▶ [Your assignment]: Since only the total matters, count the lines of these entries containing the word "data" and write that total alone.

╭──

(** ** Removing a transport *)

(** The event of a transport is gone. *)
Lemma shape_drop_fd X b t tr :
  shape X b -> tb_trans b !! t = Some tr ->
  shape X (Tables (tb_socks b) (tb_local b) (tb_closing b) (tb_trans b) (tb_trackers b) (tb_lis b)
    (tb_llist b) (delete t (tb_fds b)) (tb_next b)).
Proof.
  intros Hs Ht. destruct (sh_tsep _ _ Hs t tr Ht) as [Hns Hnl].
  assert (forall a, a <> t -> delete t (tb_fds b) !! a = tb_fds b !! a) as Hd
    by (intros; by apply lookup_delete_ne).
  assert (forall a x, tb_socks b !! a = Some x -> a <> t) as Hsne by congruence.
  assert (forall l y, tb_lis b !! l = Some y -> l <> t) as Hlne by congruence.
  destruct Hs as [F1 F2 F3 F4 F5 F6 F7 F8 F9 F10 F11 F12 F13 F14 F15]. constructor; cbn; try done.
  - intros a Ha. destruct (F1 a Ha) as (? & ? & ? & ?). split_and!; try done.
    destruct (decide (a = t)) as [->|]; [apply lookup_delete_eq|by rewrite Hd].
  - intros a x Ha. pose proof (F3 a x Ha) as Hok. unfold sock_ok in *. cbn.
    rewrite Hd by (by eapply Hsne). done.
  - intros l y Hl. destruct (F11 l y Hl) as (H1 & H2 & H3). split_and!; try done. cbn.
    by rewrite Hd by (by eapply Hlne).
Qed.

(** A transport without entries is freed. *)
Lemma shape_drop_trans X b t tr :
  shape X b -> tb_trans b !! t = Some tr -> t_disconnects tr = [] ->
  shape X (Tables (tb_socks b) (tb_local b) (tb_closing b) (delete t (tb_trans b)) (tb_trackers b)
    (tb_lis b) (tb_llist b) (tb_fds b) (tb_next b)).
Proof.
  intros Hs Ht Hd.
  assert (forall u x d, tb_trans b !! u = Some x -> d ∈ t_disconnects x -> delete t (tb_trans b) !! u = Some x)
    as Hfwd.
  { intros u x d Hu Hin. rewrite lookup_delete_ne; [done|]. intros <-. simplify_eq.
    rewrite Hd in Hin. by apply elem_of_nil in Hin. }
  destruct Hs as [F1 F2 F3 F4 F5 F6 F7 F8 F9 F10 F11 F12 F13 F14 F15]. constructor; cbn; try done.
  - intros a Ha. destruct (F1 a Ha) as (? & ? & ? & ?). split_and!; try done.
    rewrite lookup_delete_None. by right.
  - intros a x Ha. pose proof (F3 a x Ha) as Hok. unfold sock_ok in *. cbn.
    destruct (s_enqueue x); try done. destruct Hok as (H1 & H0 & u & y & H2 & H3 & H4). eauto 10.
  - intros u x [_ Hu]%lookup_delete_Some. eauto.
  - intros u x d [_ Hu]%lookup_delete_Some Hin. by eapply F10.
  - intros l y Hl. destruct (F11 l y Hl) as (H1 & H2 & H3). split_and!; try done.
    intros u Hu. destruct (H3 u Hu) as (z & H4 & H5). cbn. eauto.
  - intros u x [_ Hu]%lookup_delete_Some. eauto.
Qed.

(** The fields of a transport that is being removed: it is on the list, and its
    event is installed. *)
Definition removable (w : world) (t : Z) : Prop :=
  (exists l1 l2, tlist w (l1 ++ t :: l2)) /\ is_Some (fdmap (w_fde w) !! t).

╰──
╭──

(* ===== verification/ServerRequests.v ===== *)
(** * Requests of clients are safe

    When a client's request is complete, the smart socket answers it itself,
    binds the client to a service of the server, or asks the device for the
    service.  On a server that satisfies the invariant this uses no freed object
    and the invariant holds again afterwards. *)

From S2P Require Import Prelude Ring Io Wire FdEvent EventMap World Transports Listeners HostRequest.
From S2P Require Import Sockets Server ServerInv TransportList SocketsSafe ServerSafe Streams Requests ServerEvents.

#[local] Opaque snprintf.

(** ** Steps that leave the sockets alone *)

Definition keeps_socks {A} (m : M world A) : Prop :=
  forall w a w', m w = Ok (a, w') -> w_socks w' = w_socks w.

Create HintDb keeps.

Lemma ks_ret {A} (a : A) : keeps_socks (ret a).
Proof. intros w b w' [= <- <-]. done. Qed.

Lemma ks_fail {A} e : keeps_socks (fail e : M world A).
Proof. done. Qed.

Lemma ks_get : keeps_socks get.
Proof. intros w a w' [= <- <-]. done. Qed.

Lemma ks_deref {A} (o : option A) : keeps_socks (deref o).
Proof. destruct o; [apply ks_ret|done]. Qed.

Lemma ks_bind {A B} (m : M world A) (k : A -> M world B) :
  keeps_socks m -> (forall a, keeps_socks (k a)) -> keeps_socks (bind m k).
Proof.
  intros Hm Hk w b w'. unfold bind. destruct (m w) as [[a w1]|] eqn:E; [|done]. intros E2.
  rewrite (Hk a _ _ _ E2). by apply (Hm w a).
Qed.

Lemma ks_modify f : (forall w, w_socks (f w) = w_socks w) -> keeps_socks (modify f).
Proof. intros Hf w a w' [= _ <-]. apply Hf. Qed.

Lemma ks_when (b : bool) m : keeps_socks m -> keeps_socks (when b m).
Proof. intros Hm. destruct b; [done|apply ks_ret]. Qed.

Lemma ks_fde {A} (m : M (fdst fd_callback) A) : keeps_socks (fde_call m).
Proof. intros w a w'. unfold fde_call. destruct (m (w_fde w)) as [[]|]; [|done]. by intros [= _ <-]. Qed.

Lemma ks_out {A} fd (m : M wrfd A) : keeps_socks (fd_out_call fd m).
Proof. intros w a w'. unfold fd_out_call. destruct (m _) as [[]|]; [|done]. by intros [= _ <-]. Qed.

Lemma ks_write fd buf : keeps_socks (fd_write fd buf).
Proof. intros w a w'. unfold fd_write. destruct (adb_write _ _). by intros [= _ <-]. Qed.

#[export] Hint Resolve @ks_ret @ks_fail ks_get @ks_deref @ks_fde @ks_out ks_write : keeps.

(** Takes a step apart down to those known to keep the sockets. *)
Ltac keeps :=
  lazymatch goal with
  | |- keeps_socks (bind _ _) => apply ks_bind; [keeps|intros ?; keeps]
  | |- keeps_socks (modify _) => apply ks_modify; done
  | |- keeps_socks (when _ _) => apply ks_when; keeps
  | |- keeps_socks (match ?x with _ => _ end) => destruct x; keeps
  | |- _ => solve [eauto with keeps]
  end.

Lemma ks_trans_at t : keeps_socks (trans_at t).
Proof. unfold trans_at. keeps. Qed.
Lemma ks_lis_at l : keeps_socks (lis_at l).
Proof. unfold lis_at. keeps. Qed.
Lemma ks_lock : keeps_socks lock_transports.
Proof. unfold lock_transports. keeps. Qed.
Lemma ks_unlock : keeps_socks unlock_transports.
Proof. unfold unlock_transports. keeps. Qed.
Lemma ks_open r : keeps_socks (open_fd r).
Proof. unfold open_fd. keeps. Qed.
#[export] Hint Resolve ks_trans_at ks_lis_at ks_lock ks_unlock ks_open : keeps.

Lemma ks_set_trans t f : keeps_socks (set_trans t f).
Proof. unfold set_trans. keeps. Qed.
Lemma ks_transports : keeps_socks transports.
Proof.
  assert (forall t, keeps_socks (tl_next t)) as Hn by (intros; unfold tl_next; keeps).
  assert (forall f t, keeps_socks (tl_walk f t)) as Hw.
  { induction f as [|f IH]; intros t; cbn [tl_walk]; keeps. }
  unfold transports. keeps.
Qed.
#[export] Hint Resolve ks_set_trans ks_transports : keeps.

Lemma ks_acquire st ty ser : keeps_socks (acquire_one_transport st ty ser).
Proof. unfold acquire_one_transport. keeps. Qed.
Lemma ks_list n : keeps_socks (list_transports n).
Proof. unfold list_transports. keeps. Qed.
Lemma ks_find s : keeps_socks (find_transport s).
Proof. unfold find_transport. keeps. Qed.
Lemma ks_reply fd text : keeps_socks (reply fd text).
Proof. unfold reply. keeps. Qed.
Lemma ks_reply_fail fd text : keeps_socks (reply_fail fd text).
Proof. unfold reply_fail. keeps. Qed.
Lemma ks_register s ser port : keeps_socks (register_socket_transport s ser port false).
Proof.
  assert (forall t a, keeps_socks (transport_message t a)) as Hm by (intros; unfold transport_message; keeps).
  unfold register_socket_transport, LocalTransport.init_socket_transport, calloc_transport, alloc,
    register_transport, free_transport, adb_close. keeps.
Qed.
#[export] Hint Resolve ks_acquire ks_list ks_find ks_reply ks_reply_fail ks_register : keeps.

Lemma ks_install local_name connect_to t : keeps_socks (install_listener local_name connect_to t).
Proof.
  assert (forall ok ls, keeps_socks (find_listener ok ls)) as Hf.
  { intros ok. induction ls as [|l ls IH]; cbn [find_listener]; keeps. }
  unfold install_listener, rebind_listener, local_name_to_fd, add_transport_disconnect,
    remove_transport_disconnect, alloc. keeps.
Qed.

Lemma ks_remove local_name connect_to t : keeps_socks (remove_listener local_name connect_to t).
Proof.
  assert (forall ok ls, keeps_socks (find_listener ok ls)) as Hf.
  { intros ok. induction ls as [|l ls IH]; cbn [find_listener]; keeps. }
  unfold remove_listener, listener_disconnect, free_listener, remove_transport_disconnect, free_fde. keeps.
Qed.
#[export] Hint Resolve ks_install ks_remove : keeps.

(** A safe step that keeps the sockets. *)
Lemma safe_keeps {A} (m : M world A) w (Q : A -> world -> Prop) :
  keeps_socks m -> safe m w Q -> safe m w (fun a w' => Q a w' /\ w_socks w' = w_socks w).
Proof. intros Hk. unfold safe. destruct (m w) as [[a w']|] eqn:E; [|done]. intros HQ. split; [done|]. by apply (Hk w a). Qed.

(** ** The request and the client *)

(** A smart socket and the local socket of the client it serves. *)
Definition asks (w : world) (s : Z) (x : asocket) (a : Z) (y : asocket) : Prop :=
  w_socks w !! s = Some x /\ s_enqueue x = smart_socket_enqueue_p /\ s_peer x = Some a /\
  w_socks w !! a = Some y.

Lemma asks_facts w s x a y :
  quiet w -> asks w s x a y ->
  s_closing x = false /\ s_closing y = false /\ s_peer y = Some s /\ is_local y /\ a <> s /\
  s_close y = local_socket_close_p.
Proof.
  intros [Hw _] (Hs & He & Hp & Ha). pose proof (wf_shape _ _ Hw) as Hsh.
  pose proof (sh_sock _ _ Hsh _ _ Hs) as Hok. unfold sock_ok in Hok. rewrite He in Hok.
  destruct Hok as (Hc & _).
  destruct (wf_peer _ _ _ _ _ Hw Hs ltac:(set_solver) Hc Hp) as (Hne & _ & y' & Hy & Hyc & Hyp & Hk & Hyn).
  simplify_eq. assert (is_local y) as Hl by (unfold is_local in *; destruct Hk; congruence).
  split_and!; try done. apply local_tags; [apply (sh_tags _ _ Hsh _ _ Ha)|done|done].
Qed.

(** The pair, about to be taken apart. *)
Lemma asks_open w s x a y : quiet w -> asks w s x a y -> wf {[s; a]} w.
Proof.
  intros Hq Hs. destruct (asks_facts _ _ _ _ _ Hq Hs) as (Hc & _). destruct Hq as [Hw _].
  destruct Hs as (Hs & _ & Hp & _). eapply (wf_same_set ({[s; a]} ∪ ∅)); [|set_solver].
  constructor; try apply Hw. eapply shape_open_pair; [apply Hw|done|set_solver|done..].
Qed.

╰──
╭──

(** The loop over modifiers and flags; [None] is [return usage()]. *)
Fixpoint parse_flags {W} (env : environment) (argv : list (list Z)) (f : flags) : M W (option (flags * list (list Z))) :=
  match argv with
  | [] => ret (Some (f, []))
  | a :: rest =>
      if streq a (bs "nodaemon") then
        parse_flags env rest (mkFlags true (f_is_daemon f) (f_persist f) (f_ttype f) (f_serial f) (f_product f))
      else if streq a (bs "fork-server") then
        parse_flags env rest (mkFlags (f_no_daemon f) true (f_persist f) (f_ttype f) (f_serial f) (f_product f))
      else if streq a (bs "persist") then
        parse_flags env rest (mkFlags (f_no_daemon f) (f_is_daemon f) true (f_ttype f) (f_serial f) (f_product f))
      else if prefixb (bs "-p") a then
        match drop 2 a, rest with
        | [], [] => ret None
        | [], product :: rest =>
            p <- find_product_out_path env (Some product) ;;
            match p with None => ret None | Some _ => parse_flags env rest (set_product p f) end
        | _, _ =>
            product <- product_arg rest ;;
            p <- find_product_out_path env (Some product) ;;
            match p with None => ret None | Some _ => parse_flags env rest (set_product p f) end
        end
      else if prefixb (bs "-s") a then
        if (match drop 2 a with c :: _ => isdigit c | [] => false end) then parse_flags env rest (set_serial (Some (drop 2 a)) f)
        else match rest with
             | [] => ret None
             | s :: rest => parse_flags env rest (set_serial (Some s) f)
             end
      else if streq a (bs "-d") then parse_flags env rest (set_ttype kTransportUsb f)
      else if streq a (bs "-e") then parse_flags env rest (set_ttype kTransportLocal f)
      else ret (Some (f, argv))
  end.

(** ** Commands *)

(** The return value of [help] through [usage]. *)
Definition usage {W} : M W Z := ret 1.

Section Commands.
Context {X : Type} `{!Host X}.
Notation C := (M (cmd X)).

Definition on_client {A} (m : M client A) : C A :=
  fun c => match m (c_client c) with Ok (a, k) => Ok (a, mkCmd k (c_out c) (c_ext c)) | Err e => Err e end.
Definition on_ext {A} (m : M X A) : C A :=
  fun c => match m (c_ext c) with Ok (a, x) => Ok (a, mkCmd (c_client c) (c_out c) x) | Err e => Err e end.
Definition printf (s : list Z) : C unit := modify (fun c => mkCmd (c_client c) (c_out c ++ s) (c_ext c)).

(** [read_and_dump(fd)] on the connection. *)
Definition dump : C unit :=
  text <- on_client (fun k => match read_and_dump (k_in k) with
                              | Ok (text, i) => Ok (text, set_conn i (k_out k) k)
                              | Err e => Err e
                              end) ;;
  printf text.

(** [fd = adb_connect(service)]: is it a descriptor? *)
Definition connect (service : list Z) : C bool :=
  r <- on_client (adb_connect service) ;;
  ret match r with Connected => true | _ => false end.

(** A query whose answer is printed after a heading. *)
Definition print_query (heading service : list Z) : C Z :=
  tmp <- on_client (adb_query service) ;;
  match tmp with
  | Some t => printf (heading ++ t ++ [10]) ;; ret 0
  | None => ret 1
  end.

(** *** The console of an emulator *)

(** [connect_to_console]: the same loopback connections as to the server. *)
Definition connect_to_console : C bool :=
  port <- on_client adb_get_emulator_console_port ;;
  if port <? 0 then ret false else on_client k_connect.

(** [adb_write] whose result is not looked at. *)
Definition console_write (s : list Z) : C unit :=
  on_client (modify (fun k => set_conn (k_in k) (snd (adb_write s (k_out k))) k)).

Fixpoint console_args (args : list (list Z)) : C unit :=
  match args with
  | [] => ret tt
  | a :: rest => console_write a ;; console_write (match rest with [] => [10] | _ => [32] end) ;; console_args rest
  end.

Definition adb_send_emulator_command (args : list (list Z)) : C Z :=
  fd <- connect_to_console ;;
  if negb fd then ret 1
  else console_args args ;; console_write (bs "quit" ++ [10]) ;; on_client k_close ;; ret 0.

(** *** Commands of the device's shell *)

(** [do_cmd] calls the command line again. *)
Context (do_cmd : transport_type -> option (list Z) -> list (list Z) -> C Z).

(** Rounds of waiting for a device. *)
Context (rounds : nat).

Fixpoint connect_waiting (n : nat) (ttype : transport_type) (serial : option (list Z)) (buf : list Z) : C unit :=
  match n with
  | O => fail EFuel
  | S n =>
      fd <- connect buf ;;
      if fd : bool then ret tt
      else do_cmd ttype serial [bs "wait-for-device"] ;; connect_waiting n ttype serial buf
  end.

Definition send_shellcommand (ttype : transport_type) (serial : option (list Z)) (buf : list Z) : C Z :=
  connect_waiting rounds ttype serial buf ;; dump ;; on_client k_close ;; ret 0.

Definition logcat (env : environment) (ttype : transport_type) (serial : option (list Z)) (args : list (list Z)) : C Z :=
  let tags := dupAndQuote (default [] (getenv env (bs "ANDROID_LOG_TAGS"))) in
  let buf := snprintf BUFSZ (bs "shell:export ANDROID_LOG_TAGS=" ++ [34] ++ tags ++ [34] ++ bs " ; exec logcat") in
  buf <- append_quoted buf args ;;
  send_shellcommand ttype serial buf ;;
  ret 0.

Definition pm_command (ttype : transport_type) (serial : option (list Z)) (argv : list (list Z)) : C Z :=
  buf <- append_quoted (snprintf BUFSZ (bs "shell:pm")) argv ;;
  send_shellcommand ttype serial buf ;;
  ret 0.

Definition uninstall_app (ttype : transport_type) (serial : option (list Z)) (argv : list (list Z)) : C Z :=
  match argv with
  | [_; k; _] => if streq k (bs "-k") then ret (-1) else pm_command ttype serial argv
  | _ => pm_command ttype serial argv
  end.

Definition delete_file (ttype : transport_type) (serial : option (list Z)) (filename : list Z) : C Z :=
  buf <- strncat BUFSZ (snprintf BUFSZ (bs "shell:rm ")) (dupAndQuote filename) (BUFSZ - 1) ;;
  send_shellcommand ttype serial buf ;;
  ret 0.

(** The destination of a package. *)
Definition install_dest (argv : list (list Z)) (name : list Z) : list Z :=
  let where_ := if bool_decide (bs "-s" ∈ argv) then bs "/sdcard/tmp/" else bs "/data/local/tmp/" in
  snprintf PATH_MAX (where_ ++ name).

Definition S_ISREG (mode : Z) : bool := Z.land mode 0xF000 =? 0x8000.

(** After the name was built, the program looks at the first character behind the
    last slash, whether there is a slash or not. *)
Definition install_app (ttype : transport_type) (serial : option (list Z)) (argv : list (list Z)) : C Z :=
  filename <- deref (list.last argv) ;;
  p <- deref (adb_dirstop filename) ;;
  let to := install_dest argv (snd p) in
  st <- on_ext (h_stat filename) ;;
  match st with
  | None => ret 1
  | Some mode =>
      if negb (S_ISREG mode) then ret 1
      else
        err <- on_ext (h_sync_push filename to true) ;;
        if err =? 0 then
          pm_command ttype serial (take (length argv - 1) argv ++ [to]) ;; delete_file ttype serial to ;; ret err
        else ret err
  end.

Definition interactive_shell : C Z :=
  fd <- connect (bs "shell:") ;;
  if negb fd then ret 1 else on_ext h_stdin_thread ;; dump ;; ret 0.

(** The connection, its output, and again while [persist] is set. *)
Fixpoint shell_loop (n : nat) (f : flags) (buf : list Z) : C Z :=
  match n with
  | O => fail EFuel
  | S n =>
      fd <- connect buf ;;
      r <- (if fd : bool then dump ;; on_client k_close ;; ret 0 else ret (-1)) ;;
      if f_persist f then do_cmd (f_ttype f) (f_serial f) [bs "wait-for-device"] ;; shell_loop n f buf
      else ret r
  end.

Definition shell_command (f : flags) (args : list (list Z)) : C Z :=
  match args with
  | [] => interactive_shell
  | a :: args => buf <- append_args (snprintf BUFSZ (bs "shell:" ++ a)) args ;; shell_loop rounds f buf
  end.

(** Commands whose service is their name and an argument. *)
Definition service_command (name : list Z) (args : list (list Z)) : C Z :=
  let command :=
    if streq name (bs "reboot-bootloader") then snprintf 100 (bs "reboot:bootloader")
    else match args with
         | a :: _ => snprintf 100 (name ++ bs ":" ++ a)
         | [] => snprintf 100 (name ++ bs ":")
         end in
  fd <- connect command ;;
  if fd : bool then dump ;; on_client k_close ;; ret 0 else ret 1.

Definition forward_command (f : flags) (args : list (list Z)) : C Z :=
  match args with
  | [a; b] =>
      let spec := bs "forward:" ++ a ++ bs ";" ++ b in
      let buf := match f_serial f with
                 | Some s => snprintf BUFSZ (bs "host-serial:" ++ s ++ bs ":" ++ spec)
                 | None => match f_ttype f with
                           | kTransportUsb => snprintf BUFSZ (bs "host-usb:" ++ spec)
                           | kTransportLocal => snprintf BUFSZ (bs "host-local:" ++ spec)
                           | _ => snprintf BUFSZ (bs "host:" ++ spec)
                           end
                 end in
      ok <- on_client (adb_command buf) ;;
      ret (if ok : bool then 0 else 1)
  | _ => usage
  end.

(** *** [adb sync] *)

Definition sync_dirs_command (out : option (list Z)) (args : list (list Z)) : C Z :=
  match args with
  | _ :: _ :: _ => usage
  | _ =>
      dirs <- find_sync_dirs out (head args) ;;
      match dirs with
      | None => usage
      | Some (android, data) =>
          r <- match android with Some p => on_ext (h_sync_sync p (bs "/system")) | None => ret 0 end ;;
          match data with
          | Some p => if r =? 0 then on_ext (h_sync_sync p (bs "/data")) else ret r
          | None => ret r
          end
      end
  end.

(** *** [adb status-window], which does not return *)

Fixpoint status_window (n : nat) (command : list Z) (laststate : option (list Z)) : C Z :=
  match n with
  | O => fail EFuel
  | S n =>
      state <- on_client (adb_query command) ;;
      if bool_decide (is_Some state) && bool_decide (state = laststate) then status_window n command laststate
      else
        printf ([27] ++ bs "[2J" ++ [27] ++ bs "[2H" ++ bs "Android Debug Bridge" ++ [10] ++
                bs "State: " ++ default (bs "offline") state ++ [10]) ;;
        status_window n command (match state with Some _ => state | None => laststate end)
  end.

╰──

▶ [Answer to this exercise]: 4